An Overview of PrefixQuant: Static Quantization in LLMs

The paper "PrefixQuant: Static Quantization Beats Dynamic through Prefixed Outliers in LLMs" presents a novel approach to quantization in LLMs by proposing a technique known as PrefixQuant. Quantization is a critical process for reducing the memory usage and enhancing the inference speed of LLMs, which are characterized by large parameters and computational demands. Existing quantization techniques often focus on channel-wise outliers, disregarding token-wise outliers, which has resulted in a reliance on costly per-token dynamic quantization methods.

Key Contributions

PrefixQuant introduces a static quantization approach by identifying and isolating outlier tokens offline, thereby eliminating the need for re-training. It strategically pre-processes high-frequency outlier tokens by prefixing them in the KV cache to prevent their generation during inference. This technique simplifies quantization by supporting per-tensor static quantization, which is computationally more efficient than per-token dynamic quantization.

Numerical Results

The paper presents strong numerical results demonstrating the efficacy of PrefixQuant. In the context of the W4A4KV4 quantization setting for the Llama-3-8B model, PrefixQuant achieves a WikiText2 perplexity of 7.43 and an average accuracy of 71.08% across five common-sense reasoning tasks. This performance surpasses previous methods, such as QuaRot, by 0.98 perplexity improvement and an increase of 5.98 accuracy points. Furthermore, PrefixQuant exhibits substantial inference speed improvements, ranging from 1.60x to 2.81x faster than FP16 models, and also surpasses QuaRot models by a factor of 1.2x to 1.3x.

Implications and Future Directions

The introduction of PrefixQuant has significant implications for the deployment of LLMs. By improving static quantization techniques, this approach enhances the inference efficiency and reduces computational overhead, particularly beneficial for real-time applications. The method's capability to outperform dynamic quantization methods without additional training underscores its potential for broader applicability in LLM compression and optimization research.

Additionally, PrefixQuant improves the stability of model training by minimizing the influence of large outliers during Mean Square Error (MSE) loss calculations, positioning itself as a plug-and-play component that can elevate existing optimization-based methods.

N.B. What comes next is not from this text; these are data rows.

(** The header: the opcode and the key's number, and 24 bits of the peer's
    number in the second version. *)
Definition data_header (v2 : bool) (m : tls_multi) (ij : tm_index * ks_index) : list Z :=
  (data_op v2 * 8 + ks_key_id (m_key m ij)) :: if v2 then be_bytes 3 (m_peer_id m mod 2 ^ 24) else [].

Lemma first_byte op k : 0 <= k <= 7 -> Z.lor (Z.shiftl op P_OPCODE_SHIFT) k = op * 8 + k.
Proof.
  intros Hk. rewrite Z.lor_comm. change P_OPCODE_SHIFT with 3. rewrite lor_shiftl_add by (change (2 ^ 3) with 8; lia).
  change (2 ^ 3) with 8. lia.
Qed.

Lemma list_eq_cons {A} (x y : A) l l' : x = y -> l = l' -> x :: l = y :: l'.
Proof. by intros -> ->. Qed.

Lemma prepend_header v2 m ij pre c post :
  m_save_ks m = Some ij -> 0 <= ks_key_id (m_key m ij) <= 7 -> zlen (data_header v2 m ij) <= zlen pre ->
  tls_prepend_opcode v2 m (conc pre c post)
    = Ret (conc (ztake (zlen pre - zlen (data_header v2 m ij)) pre) (data_header v2 m ij ++ c) post).
Proof.
  intros Hs Hk. unfold tls_prepend_opcode, tls_prepend_opcode_v1, tls_prepend_opcode_v2. rewrite Hs. cbn [must mbind outcome_mbind].
  rewrite !first_byte by done. set (k := ks_key_id (m_key m ij)) in *. destruct v2.
  - replace (be_bytes 4 _) with (data_header true m ij).
    + intros Hl. rewrite buf_write_prepend_conc. bdecide. done.
    + change 0xFFFFFF with (2 ^ 24 - 1). rewrite Z.lor_comm, land_mask by lia.
      rewrite lor_shiftl_add by (pose proof (Z.mod_pos_bound (m_peer_id m) (2 ^ 24)); lia).
      unfold data_header. fold k. set (q := m_peer_id m mod 2 ^ 24).
      assert (Hq : 0 <= q < 2 ^ 24) by (apply Z.mod_pos_bound; lia).
      rewrite (u32_id (q + _)) by (unfold is_u32, P_DATA_V2; lia). change (data_op true) with 9. change P_DATA_V2 with 9.
      clearbody q k. cbn [be_bytes app]. rewrite !Z.div_div by lia. change (2 ^ 24) with 16777216 in *.
      apply list_eq_cons; [|apply list_eq_cons; [|apply list_eq_cons; [|apply list_eq_cons; [|done]]]]; Z.div_mod_to_equations; lia.
  - intros Hl. unfold data_header in *. fold k in Hl |- *. rewrite buf_write_prepend_conc. cbn [data_op] in *.
    replace (u8 (P_DATA_V1 * 8 + k)) with (P_DATA_V1 * 8 + k) by (unfold u8, P_DATA_V1; rewrite Z.mod_small; lia).
    bdecide. done.
Qed.

Lemma header_byte v2 m ij :
  0 <= ks_key_id (m_key m ij) <= 7 ->
  Z.shiftr (data_op v2 * 8 + ks_key_id (m_key m ij)) P_OPCODE_SHIFT = data_op v2 /\
  Z.land (data_op v2 * 8 + ks_key_id (m_key m ij)) P_KEY_ID_MASK = ks_key_id (m_key m ij).
Proof.
  intros Hk. set (k := ks_key_id _) in *. rewrite Z.shiftr_div_pow2 by (vm_compute; discriminate).
  change P_KEY_ID_MASK with (2 ^ 3 - 1). rewrite land_mask by lia. change (2 ^ P_OPCODE_SHIFT) with 8. change (2 ^ 3) with 8.
  split; Z.div_mod_to_equations; lia.
Qed.

Lemma header_decrypts v2 m ij ctr sha now script m' from floated pre c post ij' :
  0 <= ks_key_id (m_key m ij) <= 7 -> 1 <= zlen c ->
  find_decrypt_key m' from (ks_key_id (m_key m ij)) floated key_scan = Ret (Some ij') ->
  kb_initialized (ks_keys (m_key m' ij')) = true ->
  let hd := data_header v2 m ij in
  tls_pre_decrypt ctr sha now script m' from (conc pre (hd ++ c) post) floated =
    Ret (mkpd (m_set_key m' ij' (count_packet (m_key m' ij') (zlen c))) (conc (pre ++ hd) c post) (Some ij')
           (Some (if v2 then zlen pre else zlen (pre ++ hd))) false).
Proof.
  intros Hk Hc Hf Hi hd. unfold tls_pre_decrypt. rewrite len_conc, bptr_conc. unfold hd, data_header.
  set (x := data_op v2 * 8 + _). set (tl := if v2 then _ else []).
  assert (Htl : zlen tl = if v2 then 3 else 0) by (unfold tl; by destruct v2). cbn [app]. rewrite zlen_cons, zlen_app.
  zlen_facts. bdecide. cbn [mbind outcome_mbind].
  unfold buf_load1. cbn [data conc]. rewrite (load1_eq _ pre x ((tl ++ c) ++ post)) by done. cbn [mbind outcome_mbind].
  destruct (header_byte v2 m ij Hk) as [Eo Ek]. fold x in Eo, Ek. rewrite Eo, Ek.
  replace ((data_op v2 =? P_DATA_V1) || (data_op v2 =? P_DATA_V2)) with true by (by destruct v2).
  unfold tls_pre_decrypt_data. rewrite Hf. cbn [mbind outcome_mbind]. rewrite Hi. cbn [negb]. rewrite bptr_conc. cbn [mbind outcome_mbind].
  rewrite buf_advance_conc, zlen_cons, zlen_app. bdecide. cbn [andb c_assert mbind outcome_mbind].
  change (ztake 1 (x :: tl ++ c)) with [x]. change (zdrop 1 (x :: tl ++ c)) with (tl ++ c).
  destruct v2; cbn [data_op]; cbn [Z.eqb P_DATA_V1 P_DATA_V2].
  - rewrite len_conc, zlen_app. bdecide. rewrite buf_advance_conc, zlen_app. bdecide. cbn [andb c_assert mbind outcome_mbind].
    rewrite (ztake_app_eq 3 tl), (zdrop_app_eq 3 tl) by done. rewrite <- app_assoc, len_conc. done.
  - rewrite bptr_conc, len_conc. cbn [mbind outcome_mbind]. done.
Qed.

Future research avenues may explore further refinements to PrefixQuant's token isolation strategies and investigate its integration with other model compression techniques to maximize efficiency across diverse LLM architectures. The technique also opens possibilities for applying static quantization gains in other domains beyond LLMs.

In summary, PrefixQuant addresses a critical bottleneck in the deployment of LLMs by intelligently managing outlier tokens, thus paving the way for more efficient static quantization processes. This contribution represents a meaningful step towards optimizing the performance of LLMs in resource-constrained environments.